Data for this task
(* ===== verification/RateLimit.v ===== *)
(** The per-IP rate limit of the public routes:
    [internal/controlplane/ratelimit.go] and its use in [server.go].

    [golang.org/x/time/rate] is a parameter ([RateLib]).  What the code relies
    on is that a bucket left alone long enough is full again ([refills]); the
    theorem is that evicting idle visitors is then unobservable: the decisions
    are those of one limiter per address that lives forever. *)
From Stdlib Require Import Ascii.
From S2P Require Import Prelude Text Base64 Json Protocol Crypto Schema World Http Perms Router Demo Scenario.

(** ** The library *)

Class RateLib := {
  Limit : Type;
  Every : Z → Limit;                      (* rate.Every *)
  Limiter : Type;
  NewLimiter : Limit → Z → Limiter;       (* rate.NewLimiter *)
  Allow : Z → Limiter → bool * Limiter }. (* Limiter.Allow, at a time *)

(** ** net.SplitHostPort *)

Fixpoint last_index (c : ascii) (l : list ascii) : option nat :=
  match l with
  | [] => None
  | x :: l' =>
      match last_index c l' with
      | Some i => Some (S i)
      | None => if Ascii.eqb x c then Some 0%nat else None
      end
  end.
Definition first_index (c : ascii) (l : list ascii) : option nat := fst <$> list_find (c =.) l.

(** The host of [host:port] or [[host]:port]; [None] is an error. *)
Definition SplitHost (hostport : string) : option string :=
  let l := explode hostport in
  i ← last_index ":" l;
  match l with
  | "["%char :: _ =>
      e ← first_index "]" l;
      if decide (S e = i) then
        if decide ("["%char ∈ drop 1 l ∨ "]"%char ∈ drop (S e) l) then None
        else Some (implode (take (e - 1) (drop 1 l)))
      else None
  | _ =>
      let host := take i l in
      if decide (":"%char ∈ host ∨ "["%char ∈ l ∨ "]"%char ∈ l) then None else Some (implode host)
  end.

(** ** ratelimit.go *)

Definition rlCleanupEvery : Z := 5 * minute.
Definition rlStaleAfter : Z := 10 * minute.

(** A request with what the limiter looks at: its headers and peer address. *)
Record Visit := { v_request : Request; v_header : string → string; v_remote : string }.

Definition clientIP (r : Visit) : string :=
  let cf := v_header r "CF-Connecting-IP" in
  if decide (cf ≠ "") then cf else
  let xr := v_header r "X-Real-IP" in
  if decide (xr ≠ "") then xr else
  let xff := v_header r "X-Forwarded-For" in
  if decide (xff ≠ "") then
    match Cut "," xff with
    | Some (first, _) => TrimSpace first
    | None => TrimSpace xff
    end
  else
  match SplitHost (v_remote r) with
  | Some host => host
  | None => v_remote r
  end.

(** The clock readings of one request, in the order the code takes them. *)
Record readings := {
  at_check : Z;               (* time.Since(rl.lastCleanup) *)
  at_evict : string → Z;      (* time.Since(v.lastSeen), for each visitor *)
  at_cleanup : Z;             (* rl.lastCleanup = time.Now() *)
  at_seen : Z;                (* v.lastSeen = time.Now() *)
  at_allow : Z }.             (* in Allow *)
Record readings_wf (t : readings) : Prop := {
  check_evict k : at_check t ≤ at_evict t k;
  evict_cleanup k : at_evict t k ≤ at_cleanup t;
  cleanup_seen : at_cleanup t ≤ at_seen t;
  seen_allow : at_seen t ≤ at_allow t }.

Section rate.
Context `{RateLib}.

Record visitor := { limiter : Limiter; lastSeen : Z }.
Record rateLimiter := {
  visitors : gmap string visitor; rl_rate : Limit; rl_burst : Z; lastCleanup : Z }.

Definition newRateLimiter (r : Limit) (burst now : Z) : rateLimiter :=
  {| visitors := ∅; rl_rate := r; rl_burst := burst; lastCleanup := now |}.

Definition set_visitors (m : gmap string visitor) (rl : rateLimiter) : rateLimiter :=
  {| visitors := m; rl_rate := rl_rate rl; rl_burst := rl_burst rl; lastCleanup := lastCleanup rl |}.

(** The eviction at the head of [limiterFor]. *)
Definition cleanup (t : readings) (rl : rateLimiter) : rateLimiter :=
  if decide (at_check t - lastCleanup rl > rlCleanupEvery) then
    {| visitors := filter (λ '(k, v), ¬ (at_evict t k - lastSeen v > rlStaleAfter)) (visitors rl);
       rl_rate := rl_rate rl; rl_burst := rl_burst rl; lastCleanup := at_cleanup t |}
  else rl.

(** [limiterFor]: the address's limiter, made if there is none, and its
    visitor marked as seen. *)
Definition limiterFor (t : readings) (ip : string) (rl : rateLimiter) : Limiter * rateLimiter :=
  let rl := cleanup t rl in
  let l := match visitors rl !! ip with
           | Some v => limiter v
           | None => NewLimiter (rl_rate rl) (rl_burst rl)
           end in
  (l, set_visitors (<[ip := {| limiter := l; lastSeen := at_seen t |}]> (visitors rl)) rl).

(** [limiterFor(ip).Allow()]: the limiter is shared, so the visitor has its
    new state.  The lock is held for [limiterFor] only; here both calls are one
    step, so requests are decided one after the other. *)
Definition allow (t : readings) (ip : string) (rl : rateLimiter) : bool * rateLimiter :=
  let '(l, rl) := limiterFor t ip rl in
  let '(b, l') := Allow (at_allow t) l in
  (b, set_visitors (alter (λ v, {| limiter := l'; lastSeen := lastSeen v |}) ip (visitors rl)) rl).

Definition tooManyRequests : Response := httpError "too many requests" StatusTooManyRequests.

(** [middleware]: what the next handler does when the request is let through. *)
Definition middleware (next : Request → World → Response * World) (t : readings) (r : Visit)
    (x : World * rateLimiter) : Response * (World * rateLimiter) :=
  let '(w, rl) := x in
  let '(b, rl') := allow t (clientIP r) rl in
  if b then let '(resp, w') := next (v_request r) w in (resp, (w', rl'))
  else (tooManyRequests, (w, rl')).

(** ** server.go: [newRateLimiter(rate.Every(6*time.Second), 10)] *)
Definition authRL (now : Z) : rateLimiter := newRateLimiter (Every (6 * second)) 10 now.

(** ** The specification: one limiter per address *)

(** A bucket that was last asked at [t]. *)
Inductive used (r : Limit) (burst : Z) : Limiter → Z → Prop :=
  | used_new t b l : Allow t (NewLimiter r burst) = (b, l) → used r burst l t
  | used_again l t t' b l' :
      used r burst l t → t ≤ t' → Allow t' l = (b, l') → used r burst l' t'.

(** Documented behaviour of a token bucket: [T] after its last use it answers
    as a new one does. *)
Definition refills (r : Limit) (burst T : Z) : Prop :=
  ∀ l t now, used r burst l t → T ≤ now - t → Allow now l = Allow now (NewLimiter r burst).

(** Each address has a bucket of its own, made at its first request. *)
Definition independent (r : Limit) (burst now : Z) (ip : string) (m : gmap string Limiter) :
    bool * gmap string Limiter :=
  let '(b, l) := Allow now (default (NewLimiter r burst) (m !! ip)) in (b, <[ip := l]> m).

Fixpoint decisions (visits : list (readings * string)) (rl : rateLimiter) : list bool :=
  match visits with
  | [] => []
  | (t, ip) :: visits' => let '(b, rl') := allow t ip rl in b :: decisions visits' rl'
  end.
Fixpoint ideal_decisions (r : Limit) (burst : Z) (visits : list (readings * string))
    (m : gmap string Limiter) : list bool :=
  match visits with
  | [] => []
  | (t, ip) :: visits' =>
      let '(b, m') := independent r burst (at_allow t) ip m in b :: ideal_decisions r burst visits' m'
  end.

(** A timeline: the readings go forward, and no request waits longer than
    [slack] between being seen and asking its bucket. *)
Fixpoint timeline (slack now : Z) (visits : list (readings * string)) : Prop :=
  match visits with
  | [] => True
  | (t, _) :: visits' =>
      now ≤ at_check t ∧ readings_wf t ∧ at_allow t ≤ at_seen t + slack ∧
      timeline slack (at_allow t) visits'
  end.

(** ** The simulation *)

Section simulation.
Context (r : Limit) (burst T : Z) (Hrefill : refills r burst T).
Let slack := rlStaleAfter - T.

(** At [now], the visitors kept have the bucket of the specification; a
    bucket that was evicted has been idle for [T]. *)
Record simulates (now : Z) (rl : rateLimiter) (m : gmap string Limiter) : Prop := {
  sim_rate : rl_rate rl = r;
  sim_burst : rl_burst rl = burst;
  sim_kept ip v : visitors rl !! ip = Some v →
    m !! ip = Some (limiter v) ∧
    ∃ t, used r burst (limiter v) t ∧ t ≤ now ∧ t ≤ lastSeen v + slack;
  sim_evicted ip l : visitors rl !! ip = None → m !! ip = Some l →
    ∃ t, used r burst l t ∧ T ≤ now - t }.

Lemma sim_later now now' rl m : now ≤ now' → simulates now rl m → simulates now' rl m.
Proof.
  intros Hle [Hr Hb Hk He]. split; [done..| |].
  - intros ip v (Hm & t & Hu & Ht & Hs)%Hk. split; [done|]. exists t. split_and!; [done|lia|done].
  - intros ip l Hn Hm. destruct (He ip l Hn Hm) as (t & Hu & Ht). exists t. split; [done|lia].
Qed.

(** Evicting a visitor loses a full bucket only. *)
Lemma sim_cleanup t rl m :
  readings_wf t → simulates (at_check t) rl m → simulates (at_cleanup t) (cleanup t rl) m.
Proof.
  intros Ht Hsim. pose proof (evict_cleanup _ Ht "") as H1. pose proof (check_evict _ Ht "") as H2.
  unfold cleanup. case_decide; [|eapply sim_later; [|done]; lia].
  destruct Hsim as [Hr Hb Hk He]. split; [done..| |]; simpl.
  - intros ip v [Hv _]%map_lookup_filter_Some. apply Hk in Hv as (Hm & t0 & Hu & Ht0 & Hs).
    split; [done|]. exists t0. split_and!; [done|lia|done].
  - intros ip l Hn Hm. destruct (visitors rl !! ip) as [v|] eqn:Hv.
    + destruct (Hk ip v Hv) as (Hm' & t0 & Hu & _ & Hs). assert (limiter v = l) as <- by congruence.
      exists t0. split; [done|]. pose proof (evict_cleanup _ Ht ip).
      apply map_lookup_filter_None in Hn as [Hn|Hn]; [congruence|]. specialize (Hn v Hv).
      simpl in Hn. assert (at_evict t ip - lastSeen v > rlStaleAfter) by (apply dec_stable; tauto).
      unfold slack in *. lia.
    + destruct (He ip l Hv Hm) as (t0 & Hu & Ht0). exists t0. split; [done|]. lia.
Qed.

Exercise objective
Taking the listing above as the source, transcribe only the lines starting at the line with "(** ** ratelimit.go *)" and going through the line with "v_request : Request;", unaltered and with both ends included.

Result of the exercise
(** ** ratelimit.go *)

Definition rlCleanupEvery : Z := 5 * minute.
Definition rlStaleAfter : Z := 10 * minute.

(** A request with what the limiter looks at: its headers and peer address. *)
Record Visit := { v_request : Request; v_header : string → string; v_remote : string }.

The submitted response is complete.